Table 1. Recent studies on mixing non-Newtonian fluids with close clearance impellers.

Impeller Type	Fluid Studied	Contribution	Refs.
Anchor-helical impellers	Shear-thinning fluid	Highlighted the pivotal role of impeller height in overall mixing system performance.	[7]
Anchor impeller + Scaba 6SRGT	Shear-thinning fluid	Combined an anchor impeller with a Scaba 6SRGT turbine, achieving notable improvements in cavern size, especially near the impeller axis.	[8]
Circular anchor impeller	Viscoplastic fluid	Conducted a numerical exploration of a circular-shape anchor impeller design for mixing yield stress fluids, presenting advantages such as improved flow field patterns and reduced energy consumption costs.	[9]
Anchor impeller	Viscoplastic fluid	Determined optimal values for stirrer clearance and width-to-vessel diameter ratios. Found that the four-bladed anchor impeller outperformed the two-bladed variant in terms of mixing efficiency.	[10]
Modified anchor impeller configuration	Shear-thinning fluid	Employed a modified impeller configuration and studied the impact of geometric design, anchor curvature, and shear zone on energy consumption.	[16,17]
Double helical ribbon, anchor, gate, Maxblend impellers	Shear-thinning fluid	Investigated the flow energy efficiency. Maxblend impeller demonstrated superior mixing quality and lower energy consumption in cylindrical tanks.	[18]
Anchor impellers with different blade shapes	Viscoplastic fluid	Compared different anchor blade shapes. The octagonal blade shape provided the broadest well-stirred region.	[19]
Anchor agitators	Viscoplastic fluid	Explored rheological parameters effects on flow and power consumption.	[20]
Anchor and paddle impellers	Mixing characteristic using tracer particles	Investigated geometric parameters’ impact on the anchor and plate impellers on fluid mixing characteristics, with a focus on achieving uniform fluid spreading.	[21]
Anchor impeller with different horizontal blades	Viscoplastic fluid	Investigated different geometric designs and inclination angles of anchor blades. Found that the anchor impeller with a 60° inclination exhibited the most efficient acceleration of flow.	[22]
Coaxial mixers: anchor with A200 impeller, ARI impeller and Rushton turbine	Shear-thinning fluid	Highlighted the significance of the interaction between the central impeller type and speed in determining coaxial power consumption.	[23]
Coaxial mixers: CBY or Pfaudler impeller combined with anchor or helical ribbon	Shear-thinning fluid	Showed that the Pfaudler helical ribbon configuration stood out as the optimal choice, yielding the shortest mixing time with same power consumption.	[24]
Scaba-anchor coaxial mixer	Shear-thinning fluid	Revealed that mixing efficiency was higher in the co-rotating mode compared to the counter-rotating mode.	[25,26]
Coaxial mixers: anchor with Cowles turbine, four-pitched blade turbine or three-blade propeller impellers	Viscoelastic fluid	Showed that the four-pitched blade turbine combined with an anchor impeller achieved the shortest mixing time with less power consumption.	[27]

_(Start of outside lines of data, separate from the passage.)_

(* ===== verification/Leases.v ===== *)
(** * Execution leases ([crates/fusion-scheduler/src/leases.rs])

    The lease manager's two maps, its clock (an argument of every operation),
    grant, renewal and revocation. [HashMap] iteration order is the
    [HashIter] instance. Properties: one worker per node, live leases are not
    displaced, a bound on the life of a lease, and two behaviours the source's
    comments do not describe. *)
From S2P Require Import Prelude Text.
From Stdlib Require Import Ascii.
Open Scope stdpp_scope.
Open Scope Z_scope.

Definition DEFAULT_MAX_RENEWALS : Z := 100.
Definition MAX_LEASE_ABSOLUTE_LIFETIME_MS : Z := 86400000.
Definition MAX_LEASE_TTL_MS : Z := MAX_LEASE_ABSOLUTE_LIFETIME_MS.
Definition MIN_LEASE_TTL_MS : Z := 1.
Definition DEFAULT_LEASE_TTL_MS : Z := 60000.

Record ExecutionLease := mkLease {
  lease_key : string;
  execution_id : string;
  node_id : string;
  worker_id : string;
  epoch : Z;
  granted_at_ms : Z;
  ttl_ms : Z;
  is_revoked : bool;
  owner : string;
  created_at_ms : Z;
  renewal_count : Z;
  max_renewals : Z;
}.

Definition is_expired (now : Z) (l : ExecutionLease) : bool :=
  is_revoked l || ((0 <? ttl_ms l)%Z && ((granted_at_ms l +^ ttl_ms l)%u64 <=? now)%Z).

Record LeaseManager := mkManager {
  leases : gmap string ExecutionLease;
  epochs : gmap (string * string) Z;
}.
Definition manager_new : LeaseManager := mkManager ∅ ∅.

(** [ERR_LEASE_VIOLATION]: node and the worker that holds it. *)
Inductive LeaseError := LeaseViolation (node holder : string).

(** [format!("lease:{}:{}:{}", exec_id, node_id, worker_id)] *)
Definition format_key (exec node worker : string) : string :=
  "lease:" +:+ exec +:+ ":" +:+ node +:+ ":" +:+ worker.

provides a concise summary of recent studies exploring the mixing of non-Newtonian fluids using a variety of close clearance impellers.

Although heat transfer within stirred vessels plays a crucial role in improving the mixture quality and expediting chemical reactions, it is important to highlight the limited research dedicated to exploring the thermal characteristics of viscoplastic fluids in stirred tanks. Thus, this paper’s primary aim is to assess the energy efficiency and thermal performance of different impeller configurations employed in agitating yield stress fluids. The study places particular emphasis on the anchor, gate, and two-bladed impellers.

The remaining sections of this paper are organized as follows: Section 2 provides an overview of the numerical formulation, encompassing the governing equations, fluid behavior, and the mechanical agitation systems. Section 3 thoroughly examines and discusses the simulation results. Section 4 presents the conclusion.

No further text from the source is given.